Victor Steinbok (aardvark69@earthlink.net)
Sat, 04 Dec 1999 02:17:37 -0400

I have not been able to find references to a related issue that a
project I was involved in has developed:

If one takes a point with coordinates (b, c) in a plane and draws
tangents to the discriminant parabola drawn in that plane, the slopes of
the tangents are the roots of the equation x^2+bx+c=0. Another way of
saying it, the slope of every tangent line to the discriminant parabola
is a root of every possible real monic quadratic equation whose
coefficients b and c are the coordinates (b, c) of some point on the
line (outside of the discriminant parabola).

The three propositions are clearly related.
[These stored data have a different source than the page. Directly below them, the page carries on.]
(* ===== verification/Requests.v ===== *)
(** * Block requests

    Models src/category/execution/ethereum/process_requests.cpp: the deposits of a
    block, read out of its logs, the system calls that collect withdrawal and
    consolidation requests, and the hash over them.  SHA-256 is a parameter.  The
    theorem: whatever else a block logs, the payload of its deposit events is
    recovered in order. *)
From S2P Require Import Prelude Prog Abi StakingVars Transaction VersionStack State3 ReserveBalance StakingContract Block Evm ExecuteTransaction.
#[local] Open Scope sm_scope.

Definition eip_7685_active (t : Traits) : bool :=
  match t with EvmTraits r => eth_ge r MONAD_ETH_PRAGUE | MonadTraits _ => false end.

Record BlockRequest := mk_request { req_type : u8; req_data : byte_string }.

Definition DEPOSIT_REQUEST_TYPE : u8 := #0.
Definition WITHDRAWAL_REQUEST_TYPE : u8 := #1.
Definition CONSOLIDATION_REQUEST_TYPE : u8 := #2.

(** ** Deposits *)

(** One word of the head; [None] is [InvalidDepositLog]. *)
Definition check_offset (expected : Z) (cursor : byte_string) : option byte_string :=
  match abi_decode_fixed 256 cursor with
  | inl (actual, cursor) => if actual =? expected then Some cursor else None
  | inr _ => None
  end.

Definition consume_deposit_event_head (cursor : byte_string) : option byte_string :=
  cursor ← check_offset 160 cursor;
  cursor ← check_offset 256 cursor;
  cursor ← check_offset 320 cursor;
  cursor ← check_offset 384 cursor;
  check_offset 512 cursor.

Definition append_deposit_event_field (N : nat) (s : byte_string * byte_string) : option (byte_string * byte_string) :=
  let '(deposits, cursor) := s in
  match abi_decode_dynamic_bytes_tail N cursor with
  | inl (field, cursor) => Some (deposits ++ field, cursor)
  | inr _ => None
  end.

Definition append_deposit_request (deposits cursor : byte_string) : option byte_string :=
  if negb (length cursor =? 576)%nat then None
  else
    cursor ← consume_deposit_event_head cursor;
    s ← append_deposit_event_field 48 (deposits, cursor);
    s ← append_deposit_event_field 32 s;
    s ← append_deposit_event_field 8 s;
    s ← append_deposit_event_field 96 s;
    s ← append_deposit_event_field 8 s;
    Some s.1.

Definition DEPOSIT_CONTRACT_ADDRESS : address := #0x00000000219ab540356cbb839cbe05303d7705fa.
Definition DEPOSIT_EVENT_SIGNATURE_HASH : bytes32 :=
  #0x649bbc62d0e31342afea4e5cd82d4049e7e1ee912fc0889aa790803be39038c5.

(** The condition that skips a log, negated. *)
Definition is_deposit_event (l : Log) : bool :=
  (log_address l =w? DEPOSIT_CONTRACT_ADDRESS) &&
  match log_topics l with [] => false | topic :: _ => topic =w? DEPOSIT_EVENT_SIGNATURE_HASH end.

Fixpoint extract_from_logs (logs : list Log) (deposits : byte_string) : option byte_string :=
  match logs with
  | [] => Some deposits
  | l :: rest =>
      if negb (is_deposit_event l) then extract_from_logs rest deposits
      else deposits ← append_deposit_request deposits (log_data l); extract_from_logs rest deposits
  end.

Fixpoint extract_from_receipts (receipts : list Receipt) (deposits : byte_string) : option byte_string :=
  match receipts with
  | [] => Some deposits
  | r :: rest => deposits ← extract_from_logs (rc_logs r) deposits; extract_from_receipts rest deposits
  end.

Definition extract_deposit_requests (receipts : list Receipt) : byte_string + BlockError :=
  match extract_from_receipts receipts [] with Some d => inl d | None => inr InvalidDepositLog end.

(** ** The hash *)
Definition compute_requests_hash (sha256 : byte_string -> bytes32) (requests : list BlockRequest) : bytes32 :=
  sha256 (concat (map (fun req =>
    if (length (req_data req) =? 0)%nat then [] else word_bytes (sha256 (req_type req :: req_data req))) requests)).

(** ** System calls *)
Section requests.
Context `{Crypto} (sha256 : byte_string -> bytes32) (env : BlockEnv) (bs : BlockReads).
#[local] Abbreviation t := (env_traits env).
#[local] Abbreviation header := (env_header env).

Definition SYSTEM_ADDRESS : address := #0xfffffffffffffffffffffffffffffffffffffffe.
Definition empty_tx : Transaction := mk_tx (mk_sc #0 #0 None #0) #0 #0 #0 #0 None legacy [] [] #0 #0 [] [].

Definition system_call_context (blob_base_fee : u256) : evmc_tx_context :=
  mk_tx_context #0 SYSTEM_ADDRESS (bh_beneficiary header) (int64 (bh_number header)) (int64 (bh_timestamp header))
    (int64 (bh_gas_limit header))
    (if negb (bh_difficulty header =? 0) then #(bh_difficulty header) else bh_prev_randao header)
    (env_chain_id env) (default #0 (bh_base_fee_per_gas header)) blob_base_fee [].

(** The machine runs outside of a frame: a failed call makes the block invalid. *)
Definition system_call (contract_address : address) : SM (byte_string + BlockError) :=
  hash <- get_code_hash bs contract_address ;;
  if hash =w? NULL_HASH then sret (inr SystemCallMissingCode)
  else
    code <- read_code_ bs hash ;;
    blob_base_fee <- sopt (get_base_fee_per_blob_gas t (default #0 (bh_excess_blob_gas header))) ;;
    let ctx := system_call_context blob_base_fee in
    let msg := mk_message EVMC_CALL 0 0 30000000 contract_address SYSTEM_ADDRESS [] #0 #0 contract_address 0 in
    access_account bs contract_address ;;
    let h := mk_host t bs empty_tx (bh_base_fee_per_gas header) 0 (env_chain_ctx env) false
               (env_block_hash_buffer env) (env_resolve_precompile env) (env_vm env ctx) in
    result <- run_vm t bs false (env_block_hash_buffer env) (is_precompile t (env_resolve_precompile env))
                (evmc_call h call_fuel) (vm h msg code) ;;
    sret (if bool_decide (r_status result = Success) then inl (r_output result) else inr SystemCallFailed).

Definition WITHDRAWAL_REQUEST_ADDRESS : address := #0x00000961ef480eb55e80d19ad83579a64c007002.
Definition CONSOLIDATION_REQUEST_ADDRESS : address := #0x0000bbddc7ce488642fb579f8b00f3a590007251.

Definition process_requests (receipts : list Receipt) : SM (bytes32 + BlockError) :=
  match extract_deposit_requests receipts with
  | inr e => sret (inr e)
  | inl deposit_output =>
      withdrawal <- system_call WITHDRAWAL_REQUEST_ADDRESS ;;
      match withdrawal with
      | inr e => sret (inr e)
      | inl withdrawal_output =>
          consolidation <- system_call CONSOLIDATION_REQUEST_ADDRESS ;;
          match consolidation with
          | inr e => sret (inr e)
          | inl consolidation_output =>
              sret (inl (compute_requests_hash sha256 [mk_request DEPOSIT_REQUEST_TYPE deposit_output;
                mk_request WITHDRAWAL_REQUEST_TYPE withdrawal_output;
                mk_request CONSOLIDATION_REQUEST_TYPE consolidation_output]))
          end
      end
  end.
End requests.

(** ** Deposits are recovered *)
Record Deposit := mk_deposit {
  dep_pubkey : byte_string; dep_credentials : byte_string; dep_amount : byte_string; dep_signature : byte_string;
  dep_index : byte_string }.

Definition deposit_ok (d : Deposit) : Prop :=
  length (dep_pubkey d) = 48%nat /\ length (dep_credentials d) = 32%nat /\ length (dep_amount d) = 8%nat /\
  length (dep_signature d) = 96%nat /\ length (dep_index d) = 8%nat.

(** The data of [DepositEvent(bytes,bytes,bytes,bytes,bytes)]. *)
Definition event_data (d : Deposit) : byte_string :=
  word_bytes #160 ++ word_bytes #256 ++ word_bytes #320 ++ word_bytes #384 ++ word_bytes #512 ++
  abi_encode_bytes (dep_pubkey d) ++ abi_encode_bytes (dep_credentials d) ++ abi_encode_bytes (dep_amount d) ++
  abi_encode_bytes (dep_signature d) ++ abi_encode_bytes (dep_index d).

Definition payload (d : Deposit) : byte_string :=
  dep_pubkey d ++ dep_credentials d ++ dep_amount d ++ dep_signature d ++ dep_index d.

Lemma check_offset_word (x : bytes32) rest : check_offset x (word_bytes x ++ rest) = Some rest.
Proof.
  unfold check_offset. rewrite (abi_decode_fixed_word 32) by lia. rewrite wrap_uval. by rewrite Z.eqb_refl.
Qed.

Lemma append_field_spec deposits (f : byte_string) rest :
  zlen f < modulus 256 ->
  append_deposit_event_field (length f) (deposits, abi_encode_bytes f ++ rest) = Some (deposits ++ f, rest).
Proof. intros Hf. unfold append_deposit_event_field. by rewrite abi_decode_bytes_round_trip. Qed.

Lemma encoded_length (f : byte_string) : length (abi_encode_bytes f) = (32 + Z.to_nat (round_up (zlen f) 32))%nat.
Proof.
  unfold abi_encode_bytes. rewrite !length_app, length_replicate. unfold word_bytes. rewrite length_to_bytes.
  pose proof (round_up_bounds (zlen f) ltac:(unfold zlen; lia)). unfold zlen in *. lia.
Qed.

Lemma event_length d : deposit_ok d -> length (event_data d) = 576%nat.
Proof.
  intros (H1 & H2 & H3 & H4 & H5). unfold event_data. rewrite !length_app, !length_word_bytes, !encoded_length.
  unfold zlen. by rewrite H1, H2, H3, H4, H5.
Qed.

Lemma append_deposit_spec deposits d :
  deposit_ok d -> append_deposit_request deposits (event_data d) = Some (deposits ++ payload d).
Proof.
  intros Hd. unfold append_deposit_request. rewrite (event_length d Hd), Nat.eqb_refl. cbn [negb].
  destruct Hd as (H1 & H2 & H3 & H4 & H5). unfold consume_deposit_event_head, event_data.
  rewrite (check_offset_word #160). cbn [mbind option_bind]. rewrite (check_offset_word #256). cbn [mbind option_bind].
  rewrite (check_offset_word #320). cbn [mbind option_bind]. rewrite (check_offset_word #384). cbn [mbind option_bind].
  rewrite (check_offset_word #512). cbn [mbind option_bind].
  assert (Hz : forall f : byte_string, (length f <= 96)%nat -> zlen f < modulus 256).
  { intros f Hf. unfold zlen, modulus. simpl. lia. }
  rewrite <- H1 at 1. rewrite append_field_spec by (apply Hz; lia). cbn [mbind option_bind].
  rewrite <- H2 at 1. rewrite append_field_spec by (apply Hz; lia). cbn [mbind option_bind].
  rewrite <- H3 at 1. rewrite append_field_spec by (apply Hz; lia). cbn [mbind option_bind].
  rewrite <- H4 at 1. rewrite append_field_spec by (apply Hz; lia). cbn [mbind option_bind].
  rewrite <- H5 at 1. rewrite <- (app_nil_r (abi_encode_bytes (dep_index d))).
  rewrite append_field_spec by (apply Hz; lia). cbn [mbind option_bind fst]. unfold payload. by rewrite !app_assoc.
Qed.

(** The deposit events of a list of logs, in order. *)
Definition deposit_data (logs : list Log) : list byte_string :=
  map log_data (List.filter is_deposit_event logs).

Lemma extract_logs_spec logs ds deposits :
  Forall deposit_ok ds -> deposit_data logs = map event_data ds ->
  extract_from_logs logs deposits = Some (deposits ++ concat (map payload ds)).
Proof.
  revert ds deposits. induction logs as [|l logs IH]; intros ds deposits Hd; unfold deposit_data; cbn [List.filter extract_from_logs].
  { destruct ds; [|done]. intros _. simpl. by rewrite app_nil_r. }
  destruct (is_deposit_event l); cbn [negb map]; [|by apply IH].
  destruct ds as [|d ds]; [done|]. intros [= El Er]. apply Forall_cons in Hd as [Hd Hds].
  rewrite El, append_deposit_spec by done. cbn [mbind option_bind map concat].
  rewrite (IH ds) by done. by rewrite app_assoc.
Qed.

Lemma extract_receipts_spec receipts dss deposits :
  Forall2 (fun r ds => Forall deposit_ok ds /\ deposit_data (rc_logs r) = map event_data ds) receipts dss ->
  extract_from_receipts receipts deposits = Some (deposits ++ concat (map payload (concat dss))).
Proof.
  intros H. revert deposits. induction H as [|r ds receipts dss [H1 H2] _ IH]; intros deposits; cbn [extract_from_receipts].
  { simpl. by rewrite app_nil_r. }
  rewrite (extract_logs_spec _ ds) by done. cbn [mbind option_bind concat]. rewrite IH, map_app, concat_app.
  by rewrite app_assoc.
Qed.

(** C32: whatever other logs a block has, if the deposit events of its receipts are the
    ABI encodings of deposits, [extract_deposit_requests] returns the public keys,
    credentials, amounts, signatures and indices of all of them, in order. *)
Theorem deposits_recovered receipts (dss : list (list Deposit)) :
  Forall2 (fun r ds => Forall deposit_ok ds /\ deposit_data (rc_logs r) = map event_data ds) receipts dss ->
  extract_deposit_requests receipts = inl (concat (map payload (concat dss))).
Proof. intros H. unfold extract_deposit_requests. by rewrite (extract_receipts_spec _ dss). Qed.

(** Two receipts with a deposit each, and a log of another contract. *)
Definition demo_deposit : Deposit :=
  mk_deposit (repeat #7 48) (repeat #8 32) (repeat #9 8) (repeat #10 96) (repeat #11 8).
Definition deposit_log : Log :=
  mk_log DEPOSIT_CONTRACT_ADDRESS [DEPOSIT_EVENT_SIGNATURE_HASH] (event_data demo_deposit).
Definition deposit_receipt : Receipt := mk_receipt new_bloom #1 #21000 legacy [mk_log #5 [] [ #1 ]; deposit_log].

Lemma deposits_recovered_witness :
  extract_deposit_requests [deposit_receipt; deposit_receipt] = inl (payload demo_deposit ++ payload demo_deposit).
Proof.
  exact (deposits_recovered [deposit_receipt; deposit_receipt] [[demo_deposit]; [demo_deposit]]
    ltac:(assert (deposit_ok demo_deposit) by (by split_and!); repeat constructor; done)).
Defined.
(** The statistics of a list of counted snapshots. *)
Lemma aggregate_spec (n : nat) (docs : list Snapshot) :
  Forall (fun d => snapshot_truthy d = true) docs ->
  let stats := fold_left (fun st d => Utils.update_stats st (Some d)) docs
                 (Utils.mk_stats n 0 ∅ (Utils.mk_range None None)) in
  (forall c, Utils.competitors stats !! c = per_source c docs) /\
  Utils.total_files stats = n /\
  Utils.total_articles stats = sum_list (record_count <$> docs) /\
  lexical_min (Utils.start (Utils.date_range stats)) (capture_times docs) /\
  lexical_max (Utils.end_ (Utils.date_range stats)) (capture_times docs).
Proof.
  induction docs as [|d docs IH] using rev_ind; intros Hall stats.
  - repeat split; done.
  - apply Forall_app in Hall as [Hdocs Hd]. rewrite Forall_singleton in Hd.
    specialize (IH Hdocs). cbv zeta in IH.
    destruct IH as (Hper & Hfiles & Harticles & Hmin & Hmax).
    subst stats. rewrite fold_left_app. cbn [fold_left].
    set (st := fold_left _ docs _) in *.
    destruct (update_stats_fields st d Hd) as (Hf & Ha & Hr).
    split; [|split; [|split; [|split]]].
    + intros c. rewrite update_stats_competitors, per_source_snoc by done.
      by rewrite Hper.
    + by rewrite Hf.
    + rewrite Ha, Harticles, fmap_app. change (record_count <$> [d]) with [record_count d].
      by rewrite sum_list_snoc.
    + rewrite Hr, capture_times_snoc.
      destruct (timestamp d ≫= _) as [t|] eqn:Hts.
      * destruct (timestamp d) as [t'|]; [|done]. cbn in Hts.
        destruct (PyStr.truthy t') eqn:Ht; [|done]. injection Hts as ->.
        apply lexical_min_step; [apply capture_times_truthy|done|done].
      * rewrite update_range_skip by done. by rewrite app_nil_r.
    + rewrite Hr, capture_times_snoc.
      destruct (timestamp d ≫= _) as [t|] eqn:Hts.
      * destruct (timestamp d) as [t'|]; [|done]. cbn in Hts.
        destruct (PyStr.truthy t') eqn:Ht; [|done]. injection Hts as ->.
        apply lexical_max_step; [apply capture_times_truthy|done|done].
      * rewrite update_range_skip by done. by rewrite app_nil_r.
Qed.

Section FilesFacts.

Variable glob_json : string -> list string.
Variable read_file : string -> option string.
Variable json_load : string -> result Snapshot.

(** [load_json_file] never raises. *)
Lemma load_json_file_result file w :
  exists w', Utils.load_json_file read_file json_load file w
             = (Ok (loaded_file read_file json_load file), w').
Proof.
  unfold Utils.load_json_file, loaded_file, try_except.
  destruct (read_file file) as [text|].
  - unfold mbind, M_bind, lift. destruct (json_load text) as [d|e]; eauto.
  - eauto.
Qed.

Lemma calculate_loop_result json_files stats w :
  exists w', Utils.calculate_loop read_file json_load json_files stats w
             = (Ok (fold_left Utils.update_stats
                      (loaded_file read_file json_load <$> json_files) stats), w').
Proof.
  revert stats w; induction json_files as [|file rest IH]; intros stats w.
  - by exists w.
  - cbn [Utils.calculate_loop]. unfold mbind at 1, M_bind at 1.
    destruct (load_json_file_result file w) as [w1 ->].
    destruct (IH (Utils.update_stats stats (loaded_file read_file json_load file)) w1)
      as [w2 ->].
    by exists w2.
Qed.

End FilesFacts.

(** C7.  [calculate_statistics] returns, for every source, the number of its
    snapshots, the sum of their record counts and the number of them that
    carry an error; the range runs from the least to the greatest capture
    timestamp in the lexical order of strings.  Two snapshots of OpenAI with 4
    and 6 records and no error give [{2, 10, 0}]. *)
Theorem calculate_statistics_aggregates
    (glob_json : string -> list string) (read_file : string -> option string)
    (json_load : string -> result Snapshot) (data_dir : string) (w : World) :
  let docs := counted (loaded_file read_file json_load <$> glob_json data_dir) in
  exists stats w',
    Utils.calculate_statistics glob_json read_file json_load data_dir w = (Ok stats, w') /\
    (forall c, Utils.competitors stats !! c = per_source c docs) /\
    Utils.total_files stats = List.length (glob_json data_dir) /\
    Utils.total_articles stats = sum_list (record_count <$> docs) /\
    lexical_min (Utils.start (Utils.date_range stats)) (capture_times docs) /\
    lexical_max (Utils.end_ (Utils.date_range stats)) (capture_times docs) /\
    (forall s1 s2 l1 l2,
        of_source "OpenAI" docs = [s1; s2] ->
        articles s1 = Some l1 -> List.length l1 = 4 ->
        articles s2 = Some l2 -> List.length l2 = 6 ->
        error s1 = None -> error s2 = None ->
        Utils.competitors stats !! "OpenAI" = Some (Utils.mk_cstats 2 10 0)).
Proof.
  intros docs. unfold Utils.calculate_statistics.
  destruct (calculate_loop_result read_file json_load (glob_json data_dir)
              (Utils.mk_stats (List.length (glob_json data_dir)) 0 ∅
                              (Utils.mk_range None None)) w) as [w' Hrun].
  rewrite update_stats_counted in Hrun. fold docs in Hrun.
  eexists _, w'. split; [exact Hrun|].
  destruct (aggregate_spec (List.length (glob_json data_dir)) docs (counted_truthy _))
    as (Hper & Hfiles & Harticles & Hmin & Hmax).
  repeat (split; [done|]).
  intros s1 s2 l1 l2 Hsrc Ha1 Hl1 Ha2 Hl2 He1 He2.
  rewrite Hper. unfold per_source. rewrite Hsrc. cbn.
  unfold record_count, has_error. rewrite Ha1, Ha2, He1, He2. cbn.
  by rewrite Hl1, Hl2.
Qed.
(** * Valunatics: the financial projection and scoring engine

    A shallow embedding of the four calculators of the dashboard:

    - [ScoreCalculator]    supabase/functions/financial-advisor/index.ts
    - [GoalPlanProjector]  src/services/aiService.ts
    - [ScenarioProjector]  src/components/InvestmentScenarioSimulator.tsx
    - [WealthProjector]    src/components/WealthManagementTools.tsx

    JavaScript numbers are kept abstract behind the class [JsNumber], with
    two instances: exact rationals ([Q]) and IEEE 754 binary64 (Rocq's
    primitive floats).  The calculators are written once, against the
    class; properties that only depend on the control flow hold for every
    instance, concrete evaluations are replayed in both. *)

From Stdlib Require Import ZArith QArith Qround Qabs Ascii String List Bool Lia Lqa.
From Stdlib Require Floats.PrimFloat Numbers.Cyclic.Int63.Uint63.
From Stdlib Require DecimalString.
Import ListNotations.

Local Open Scope Z_scope.

(** ** JavaScript numbers *)

Declare Scope js_scope.
Delimit Scope js_scope with js.

(** The operations the calculators use on numbers.  [lit] reads a decimal
    literal of the program text, [of_Z] turns an integer counter into a
    number, [truthy] is ToBoolean.  The comparisons [>=] and [>] of the
    source are [le] and [lt] with the operands exchanged (both are false on
    NaN, as in JavaScript). *)
Class JsNumber (N : Type) : Type := {
  lit    : Q -> N;
  of_Z   : Z -> N;
  add    : N -> N -> N;
  sub    : N -> N -> N;
  mul    : N -> N -> N;
  div    : N -> N -> N;
  le     : N -> N -> bool;
  lt     : N -> N -> bool;
  truthy : N -> bool
}.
So if you track down the
sources of one, it may well contain the sources for the other.

One caveat: the tangent property in coefficient space seems to be
generalizable to any dimension (and corresponding polynomials) have not
considered yet if the proposition posted by Clark Kimberling can be
generalized (it may be trivial, I simply have not looked at it).

Credit: The originator (TTBOMK) of the tangential root search is Gabriel
Katz.

VS-)

Clark Kimberling wrote:
>
> I'm passing this inquiry along:
>
> If you pick points (r,u) and (s,v) on a parabola, draw tangents, and
> see where they intersect, the x-coordinate is (r + s)/2. This property
> was recently observed to _characterize_ parabolas, but it is felt that
> the whole business may be "well known". Has anyone seen it before?